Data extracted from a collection

■ ■ ■

(** X16. A request passes the token check exactly when its [x-api-token]
    header is the configured token, which is never empty; a missing or
    empty header is answered 401 and every other header 403. When
    [API_TOKEN] is not set or empty, the configured token is the built-in
    default, so that default is what lets a request through. *)
Theorem authenticateToken_passes_the_configured_token (API_TOKEN token : option string) :
  let configured := apiToken API_TOKEN in
  (authenticateToken configured token = CallNext <-> token = Some configured)
  /\ (authenticateToken configured token
      = Status401 "Access denied. API token is required"
      <-> token = None \/ token = Some "")
  /\ (authenticateToken configured token
      = Status403 "Access denied. Invalid API token"
      <-> exists t, token = Some t /\ t ≠ "" /\ t ≠ configured)
  /\ configured ≠ ""
  /\ (MessageController.optTruthy API_TOKEN = false ->
      configured = "default-api-token-please-change")
  /\ (MessageController.optTruthy API_TOKEN = true -> Some configured = API_TOKEN).
Proof.
  intros configured. pose proof (apiToken_truthy API_TOKEN) as Hc. fold configured in Hc.
  unfold authenticateToken. repeat split.
  - destruct token as [[| a t] |]; cbn; try done. case_bool_decide; [by intros _ | done].
  - intros ->. cbn. rewrite Hc. cbn. by rewrite bool_decide_eq_true_2.
  - destruct token as [[| a t] |]; cbn; eauto. by case_bool_decide.
  - intros [-> | ->]; done.
  - destruct token as [[| a t] |]; cbn; try done.
    case_bool_decide as Ht; [done |]. intros _. exists (String a t).
    repeat split; [done |]. intros E. apply Ht. by rewrite E.
  - intros (t & -> & Hne & Hc'). destruct t as [| a t]; [done |]. cbn.
    rewrite bool_decide_eq_false_2; [done |]. by intros [= E].
  - intros He. by rewrite He in Hc.
  - unfold configured, apiToken, orElse. by destruct API_TOKEN as [[|] |].
  - unfold configured, apiToken, orElse. by destruct API_TOKEN as [[|] |].
Qed.

End ApiToken.

(** ** The queue routes *)

Section QueueRouting.
Import Helpers Queue QueueRoutes.

(** X17. The two routes with a [:unitId] placeholder never reach the
    handlers' unit-specific branch, because the handlers read the parameter
    [unit_id]: [GET /queue/:unitId] answers exactly as [GET /queue] does,
    with the statistics of every queue and no change of state, and
    [DELETE /queue/:unitId] answers 400 and removes no job, whatever the
    unit id and the state. *)
Theorem unit_queue_routes_ignore_the_unit (config : Config.Config) (unitId : string)
    (beforeWaiting beforeDelayed : list Op) (beforeRemove : nat -> list Op)
    (st : State) :
  let handle r := handle config r beforeWaiting beforeDelayed beforeRemove st in
  handle (GetQueueOf unitId) = handle GetQueue
  /\ snd (handle (GetQueueOf unitId)) = st
  /\ (exists ss, fst (handle (GetQueueOf unitId)) = AllStats200 (length ss) ss
                 /\ length ss = size (queues st))
  /\ handle (DeleteQueueOf unitId) = (Status400 "unitId is required", st).
Proof.
  assert (Hp : ({[ "unitId" := unitId ]} : gmap string string) !! "unit_id" = None)
    by (by apply lookup_singleton_ne).
  cbn zeta. unfold handle, getQueueStats, clearQueue, paramsOf.
  rewrite Hp, lookup_empty. split; [done |].
  destruct (statsOf_registered (unitIds st) st) as (ss & Hss & Hids & _).
  { apply Forall_forall. intros u. by rewrite elem_of_unitIds. }
  unfold getAllQueuesStats. rewrite Hss. cbn. split; [done |]. split; [| done].
  exists ss. split; [done |].
  rewrite <- (length_fmap s_unitId), Hids, unitIds_Permutation, length_fmap.
  apply length_map_to_list.
Qed.

End QueueRouting.

(** ** Sessions *)

Section Sessions.
Import Helpers Session SessionExamples.

Lemma lookup_updateSession (unitId u : string) (f : SessionData -> SessionData)
    (ss : SessionState) :
  sessions (updateSession unitId f ss) !! u
  = if decide (unitId = u) then f <$> sessions ss !! u else sessions ss !! u.
Proof.
  unfold updateSession. cbn. rewrite lookup_alter. by repeat case_decide; subst.
Qed.

Lemma onEvent_frame (unitId : string) (ev : Event) (ss : SessionState) (u : string) :
  next_session (onEvent unitId ev ss) = next_session ss
  /\ (u ≠ unitId ->
      sessions (onEvent unitId ev ss) !! u = sessions ss !! u
      /\ qrCodes (onEvent unitId ev ss) !! u = qrCodes ss !! u)
  /\ (forall s, sessions ss !! u = Some s ->
        exists s', sessions (onEvent unitId ev ss) !! u = Some s' /\ sameSession s s')
  /\ (sessions ss !! u = None -> sessions (onEvent unitId ev ss) !! u = None).
Proof.
  unfold sameSession.
  destruct ev as [qr | [n |] | | |]; cbn [onEvent];
    (split; [done |]); rewrite ?lookup_updateSession;
    cbn [sessions qrCodes updateSession];
    (split; [by intros Hne; rewrite ?decide_False by done;
                rewrite ?lookup_insert_ne by done |]);
    (split; [intros s Hs; rewrite Hs; try case_decide; cbn; eexists;
               (split; [reflexivity | done])
            | intros Hs; rewrite Hs; by try case_decide]).
Qed.

Lemma onEvents_snoc (evs : list (string * Event)) (e : string * Event)
    (ss : SessionState) :
  onEvents (evs ++ [e]) ss = onEvent e.1 e.2 (onEvents evs ss).
Proof. unfold onEvents. by rewrite foldl_app. Qed.

Lemma onEvents_frame (evs : list (string * Event)) (ss : SessionState) (u : string) :
  next_session (onEvents evs ss) = next_session ss
  /\ (Forall (fun e => e.1 ≠ u) evs ->
      sessions (onEvents evs ss) !! u = sessions ss !! u
      /\ qrCodes (onEvents evs ss) !! u = qrCodes ss !! u)
  /\ (forall s, sessions ss !! u = Some s ->
        exists s', sessions (onEvents evs ss) !! u = Some s' /\ sameSession s s')
  /\ (sessions ss !! u = None -> sessions (onEvents evs ss) !! u = None).
Proof.
  induction evs as [| e evs IH] using rev_ind.
  - cbn. unfold sameSession. by eauto 10.
  - rewrite onEvents_snoc. destruct IH as (IHn & IHo & IHs & IHe).
    destruct (onEvent_frame e.1 e.2 (onEvents evs ss) u) as (Hn & Ho & Hs & He).
    split; [congruence |]. split; [| split].
    + intros [Hevs He1]%Forall_app. rewrite Forall_singleton in He1.
      destruct (IHo Hevs) as [E1 E2].
      destruct (Ho (fun E => He1 (eq_sym E))) as [E3 E4].
      split; congruence.
    + intros s Hsu. destruct (IHs s Hsu) as (s1 & Hs1 & H1 & H2 & H3).
      destruct (Hs s1 Hs1) as (s2 & Hs2 & H4 & H5 & H6).
      exists s2. unfold sameSession. split; [done |]. repeat split; congruence.
    + by eauto.
Qed.

Lemma onEvents_is_Some (evs : list (string * Event)) (ss : SessionState) (u : string) :
  is_Some (sessions (onEvents evs ss) !! u) <-> is_Some (sessions ss !! u).
Proof.
  destruct (onEvents_frame evs ss u) as (_ & _ & Hs & He).
  destruct (sessions ss !! u) as [s |] eqn:Hu.
  - destruct (Hs s eq_refl) as (s' & -> & _). by split; eauto.
  - rewrite He by done. done.
Qed.

(** X18. The events of the clients change nothing but the status, the
    number and the QR code of sessions: however many arrive, they create
    no session and remove none, every session keeps its id, its client and
    its creation time, no session id is drawn, and a unit id none of the
    events is for keeps its session and its QR code as they are. *)
Theorem onEvents_keep_the_sessions (evs : list (string * Event)) (ss : SessionState)
    (u : string) :
  next_session (onEvents evs ss) = next_session ss
  /\ (is_Some (sessions (onEvents evs ss) !! u) <-> is_Some (sessions ss !! u))
  /\ (forall s', sessions (onEvents evs ss) !! u = Some s' ->
        exists s, sessions ss !! u = Some s
          /\ s_id s' = s_id s /\ s_client s' = s_client s
          /\ s_createdAt s' = s_createdAt s)
  /\ (Forall (fun e => e.1 ≠ u) evs ->
      sessions (onEvents evs ss) !! u = sessions ss !! u
      /\ qrCodes (onEvents evs ss) !! u = qrCodes ss !! u).
Proof.
  destruct (onEvents_frame evs ss u) as (Hn & Ho & Hs & He).
  split; [done |]. split; [apply onEvents_is_Some |]. split; [| done].
  intros s' Hs'. destruct (sessions ss !! u) as [s |] eqn:Hu.
  - destruct (Hs s eq_refl) as (s1 & Hs1 & H1). exists s. split; [done |].
    by simplify_eq.
  - rewrite He in Hs' by done. done.
Qed.

(** X19. After an event of the client of a unit id, its session is ready
    exactly in these cases: the event is [ready] with the client's number
    readable and the session exists, or the event is [ready] without a
    readable number and the session was ready before. Every other event,
    also [authenticated] or a new QR code, leaves it not ready; the
    readiness of other unit ids does not change. *)
Theorem isSessionReady_after_event (unitId : string) (ev : Event) (ss : SessionState)
    (u : string) :
  isSessionReady unitId (onEvent unitId ev ss)
  = match ev with
    | EvReady (Some _) => bool_decide (is_Some (sessions ss !! unitId))
    | EvReady None => isSessionReady unitId ss
    | _ => false
    end
  /\ (u ≠ unitId -> isSessionReady u (onEvent unitId ev ss) = isSessionReady u ss).
Proof.
  unfold isSessionReady.
  destruct ev as [qr | [n |] | | |]; cbn [onEvent]; try (by split);
    rewrite !lookup_updateSession; cbn [sessions];
    rewrite decide_True by done;
    (split; [| by intros Hne; rewrite decide_False]);
    by destruct (sessions ss !! unitId) as [s |].
Qed.

(** X20. Deleting a session has three outcomes. For a unit id without a
    session it answers false and changes nothing. When the client is
    destroyed it answers true and the unit id is gone from both Maps: no
    details, no QR code, no client, not ready, whatever events arrived
    while the client was being destroyed; every other unit id is left as
    those events left it. When destroying the client throws, the error is
    passed on and the session stays, as the events left it. *)
Theorem deleteSession_outcomes (unitId : string) (whileDestroying : list (string * Event))
    (ss : SessionState) :
  let '(r, ss') := deleteSession unitId whileDestroying ss in
  match r with
  | Return false => sessions ss !! unitId = None /\ ss' = ss
  | Return true =>
      (exists s, sessions ss !! unitId = Some s /\ destroy (s_client s) = Return tt)
      /\ getSessionByUnitId unitId ss' = None
      /\ getSessionQR unitId ss' = None
      /\ getClientByUnitId unitId ss' = None
      /\ isSessionReady unitId ss' = false
      /\ (forall u, u ≠ unitId ->
            sessions ss' !! u = sessions (onEvents whileDestroying ss) !! u
            /\ qrCodes ss' !! u = qrCodes (onEvents whileDestroying ss) !! u)
  | Throw e =>
      ss' = onEvents whileDestroying ss
      /\ is_Some (sessions ss' !! unitId)
      /\ exists s, sessions ss !! unitId = Some s /\ destroy (s_client s) = Throw e
  end.
Proof.
  unfold deleteSession. destruct (sessions ss !! unitId) as [s |] eqn:Hs; [| done].
  destruct (destroy (s_client s)) as [[] | e] eqn:Hd.
  - unfold getSessionByUnitId, getSessionQR, getClientByUnitId, isSessionReady. cbn.
    rewrite !lookup_delete_eq. split; [by eauto |]. do 4 (split; [done |]).
    intros u Hne. by rewrite !lookup_delete_ne.
  - split; [done |]. split; [| by eauto]. apply onEvents_is_Some. by rewrite Hs.
Qed.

■ ■ ■

▶ _WHAT THE TASK ASKS_
Please print the records above exactly from their first line. End with the line containing "let configured := apiToken API_TOKEN in", and include it.

▶ _TASK SOLUTION_
(** X16. A request passes the token check exactly when its [x-api-token]
    header is the configured token, which is never empty; a missing or
    empty header is answered 401 and every other header 403. When
    [API_TOKEN] is not set or empty, the configured token is the built-in
    default, so that default is what lets a request through. *)
Theorem authenticateToken_passes_the_configured_token (API_TOKEN token : option string) :
  let configured := apiToken API_TOKEN in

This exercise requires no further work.